### TASK BRIEF
From the line with "Definition sample_content_to_dom (content" through the line with "Definition sample_literal (pattern", inclusive, return each line of the data below exactly and leave the rest out.

### RECORDS PROVIDED

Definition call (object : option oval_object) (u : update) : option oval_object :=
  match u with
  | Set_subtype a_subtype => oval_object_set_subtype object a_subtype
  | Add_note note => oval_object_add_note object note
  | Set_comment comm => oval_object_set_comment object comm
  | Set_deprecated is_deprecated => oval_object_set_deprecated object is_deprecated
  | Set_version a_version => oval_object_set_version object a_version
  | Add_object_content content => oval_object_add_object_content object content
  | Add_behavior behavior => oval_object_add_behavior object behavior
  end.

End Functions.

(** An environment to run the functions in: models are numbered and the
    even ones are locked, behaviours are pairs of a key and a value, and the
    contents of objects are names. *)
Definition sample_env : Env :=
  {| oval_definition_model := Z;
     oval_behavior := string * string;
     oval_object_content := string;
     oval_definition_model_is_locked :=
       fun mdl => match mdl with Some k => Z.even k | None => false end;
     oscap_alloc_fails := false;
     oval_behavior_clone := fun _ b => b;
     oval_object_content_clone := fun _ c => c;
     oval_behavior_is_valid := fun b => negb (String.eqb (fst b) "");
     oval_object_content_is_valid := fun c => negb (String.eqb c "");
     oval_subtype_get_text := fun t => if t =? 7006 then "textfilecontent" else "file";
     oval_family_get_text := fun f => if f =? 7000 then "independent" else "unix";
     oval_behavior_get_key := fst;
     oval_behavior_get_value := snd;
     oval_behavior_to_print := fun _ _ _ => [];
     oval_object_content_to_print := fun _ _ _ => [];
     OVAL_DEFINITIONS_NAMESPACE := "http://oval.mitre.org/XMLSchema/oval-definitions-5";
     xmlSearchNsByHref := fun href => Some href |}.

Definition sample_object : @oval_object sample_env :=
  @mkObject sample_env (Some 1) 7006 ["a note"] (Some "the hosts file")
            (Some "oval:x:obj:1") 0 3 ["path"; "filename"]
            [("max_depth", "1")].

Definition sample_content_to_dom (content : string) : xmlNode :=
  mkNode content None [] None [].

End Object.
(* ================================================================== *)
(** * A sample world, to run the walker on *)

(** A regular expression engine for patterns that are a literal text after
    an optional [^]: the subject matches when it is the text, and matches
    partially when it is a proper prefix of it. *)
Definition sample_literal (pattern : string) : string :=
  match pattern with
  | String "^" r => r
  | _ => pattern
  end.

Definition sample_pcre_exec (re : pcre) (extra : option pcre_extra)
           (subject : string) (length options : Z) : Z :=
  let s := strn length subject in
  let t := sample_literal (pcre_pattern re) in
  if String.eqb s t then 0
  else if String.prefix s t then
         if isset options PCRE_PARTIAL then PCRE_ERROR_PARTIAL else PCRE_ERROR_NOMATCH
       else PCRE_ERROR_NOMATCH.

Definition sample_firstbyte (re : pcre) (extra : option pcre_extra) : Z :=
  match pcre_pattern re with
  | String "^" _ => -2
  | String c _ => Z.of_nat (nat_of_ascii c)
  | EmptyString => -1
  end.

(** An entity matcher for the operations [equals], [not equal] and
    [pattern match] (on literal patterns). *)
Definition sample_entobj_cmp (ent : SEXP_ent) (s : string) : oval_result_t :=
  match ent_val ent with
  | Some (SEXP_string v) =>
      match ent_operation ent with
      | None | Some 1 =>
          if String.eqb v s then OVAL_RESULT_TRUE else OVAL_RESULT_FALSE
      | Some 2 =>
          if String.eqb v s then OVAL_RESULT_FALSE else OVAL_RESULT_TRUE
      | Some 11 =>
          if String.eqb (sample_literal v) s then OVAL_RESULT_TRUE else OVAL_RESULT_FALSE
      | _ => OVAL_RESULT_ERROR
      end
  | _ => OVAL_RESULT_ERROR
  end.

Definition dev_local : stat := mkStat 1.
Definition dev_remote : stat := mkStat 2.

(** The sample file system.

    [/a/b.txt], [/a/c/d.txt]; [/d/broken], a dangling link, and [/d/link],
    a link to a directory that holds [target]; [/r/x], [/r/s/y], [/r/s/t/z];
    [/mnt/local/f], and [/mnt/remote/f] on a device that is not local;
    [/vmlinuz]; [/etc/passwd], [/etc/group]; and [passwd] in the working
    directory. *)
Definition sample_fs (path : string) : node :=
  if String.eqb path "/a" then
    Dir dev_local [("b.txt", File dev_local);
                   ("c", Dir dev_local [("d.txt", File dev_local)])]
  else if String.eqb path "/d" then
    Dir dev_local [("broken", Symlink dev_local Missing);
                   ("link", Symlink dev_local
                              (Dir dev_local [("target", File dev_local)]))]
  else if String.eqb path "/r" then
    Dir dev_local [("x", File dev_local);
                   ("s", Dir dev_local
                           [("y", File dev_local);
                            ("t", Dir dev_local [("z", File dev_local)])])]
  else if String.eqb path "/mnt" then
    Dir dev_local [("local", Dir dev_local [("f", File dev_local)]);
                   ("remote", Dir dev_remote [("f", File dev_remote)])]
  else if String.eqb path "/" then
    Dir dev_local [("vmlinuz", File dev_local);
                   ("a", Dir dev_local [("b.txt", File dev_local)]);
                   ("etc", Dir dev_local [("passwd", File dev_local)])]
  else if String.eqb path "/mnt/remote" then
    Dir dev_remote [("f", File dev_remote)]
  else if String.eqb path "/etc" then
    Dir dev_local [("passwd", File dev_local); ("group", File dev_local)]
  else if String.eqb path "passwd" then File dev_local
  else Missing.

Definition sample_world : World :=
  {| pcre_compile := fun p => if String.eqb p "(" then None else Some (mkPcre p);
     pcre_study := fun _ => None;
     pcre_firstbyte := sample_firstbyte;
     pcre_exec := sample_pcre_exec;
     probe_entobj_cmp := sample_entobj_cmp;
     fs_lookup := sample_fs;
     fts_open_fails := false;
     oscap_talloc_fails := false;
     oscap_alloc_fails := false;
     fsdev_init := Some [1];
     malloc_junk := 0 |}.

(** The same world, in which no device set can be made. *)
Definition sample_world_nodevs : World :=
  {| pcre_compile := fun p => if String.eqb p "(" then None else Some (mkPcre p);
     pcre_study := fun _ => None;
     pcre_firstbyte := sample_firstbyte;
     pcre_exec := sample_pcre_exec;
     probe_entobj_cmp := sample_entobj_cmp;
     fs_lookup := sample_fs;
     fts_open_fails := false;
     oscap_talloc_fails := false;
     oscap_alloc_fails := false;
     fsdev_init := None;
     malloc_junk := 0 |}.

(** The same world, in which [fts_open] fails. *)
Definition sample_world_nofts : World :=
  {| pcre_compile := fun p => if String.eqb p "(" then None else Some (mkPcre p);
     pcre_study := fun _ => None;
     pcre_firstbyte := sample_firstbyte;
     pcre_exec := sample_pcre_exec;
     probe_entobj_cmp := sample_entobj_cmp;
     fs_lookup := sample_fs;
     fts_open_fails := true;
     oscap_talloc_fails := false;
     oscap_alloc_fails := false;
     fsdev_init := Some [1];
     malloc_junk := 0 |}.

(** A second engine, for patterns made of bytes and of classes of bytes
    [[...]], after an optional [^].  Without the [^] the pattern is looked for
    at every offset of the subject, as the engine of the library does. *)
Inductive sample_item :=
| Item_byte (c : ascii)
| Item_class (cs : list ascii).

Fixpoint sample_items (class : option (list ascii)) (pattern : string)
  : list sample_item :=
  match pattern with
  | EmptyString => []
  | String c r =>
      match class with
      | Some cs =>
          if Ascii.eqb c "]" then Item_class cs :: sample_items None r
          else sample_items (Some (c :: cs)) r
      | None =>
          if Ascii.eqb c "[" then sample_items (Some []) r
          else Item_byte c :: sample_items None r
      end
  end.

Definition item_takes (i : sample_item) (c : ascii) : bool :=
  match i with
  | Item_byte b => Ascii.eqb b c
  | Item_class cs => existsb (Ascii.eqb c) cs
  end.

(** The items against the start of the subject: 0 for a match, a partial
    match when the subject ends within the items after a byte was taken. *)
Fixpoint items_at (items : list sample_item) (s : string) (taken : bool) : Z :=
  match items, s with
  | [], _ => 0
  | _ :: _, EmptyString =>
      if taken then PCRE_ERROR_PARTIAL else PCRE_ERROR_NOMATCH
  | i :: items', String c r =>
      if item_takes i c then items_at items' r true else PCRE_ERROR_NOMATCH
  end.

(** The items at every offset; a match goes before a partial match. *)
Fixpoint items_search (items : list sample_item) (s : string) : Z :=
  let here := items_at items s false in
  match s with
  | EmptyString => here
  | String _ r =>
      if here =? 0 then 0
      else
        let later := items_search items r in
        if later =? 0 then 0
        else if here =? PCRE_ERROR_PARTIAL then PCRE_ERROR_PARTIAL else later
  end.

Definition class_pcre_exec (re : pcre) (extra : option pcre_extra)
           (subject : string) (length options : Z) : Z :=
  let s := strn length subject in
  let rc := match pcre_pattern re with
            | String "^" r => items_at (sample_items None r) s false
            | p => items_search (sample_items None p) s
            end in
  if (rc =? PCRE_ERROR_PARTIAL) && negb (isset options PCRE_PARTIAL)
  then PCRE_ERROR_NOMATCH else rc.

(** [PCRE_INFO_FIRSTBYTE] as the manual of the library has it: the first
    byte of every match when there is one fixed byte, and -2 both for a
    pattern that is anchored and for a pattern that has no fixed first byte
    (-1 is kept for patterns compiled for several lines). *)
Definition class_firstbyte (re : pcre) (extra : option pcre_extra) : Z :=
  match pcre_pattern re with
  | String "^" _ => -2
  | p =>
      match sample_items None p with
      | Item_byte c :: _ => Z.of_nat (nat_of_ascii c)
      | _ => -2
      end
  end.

### SOLVED PROBLEM
Definition sample_content_to_dom (content : string) : xmlNode :=
  mkNode content None [] None [].

End Object.
(* ================================================================== *)
(** * A sample world, to run the walker on *)

(** A regular expression engine for patterns that are a literal text after
    an optional [^]: the subject matches when it is the text, and matches
    partially when it is a proper prefix of it. *)
Definition sample_literal (pattern : string) : string :=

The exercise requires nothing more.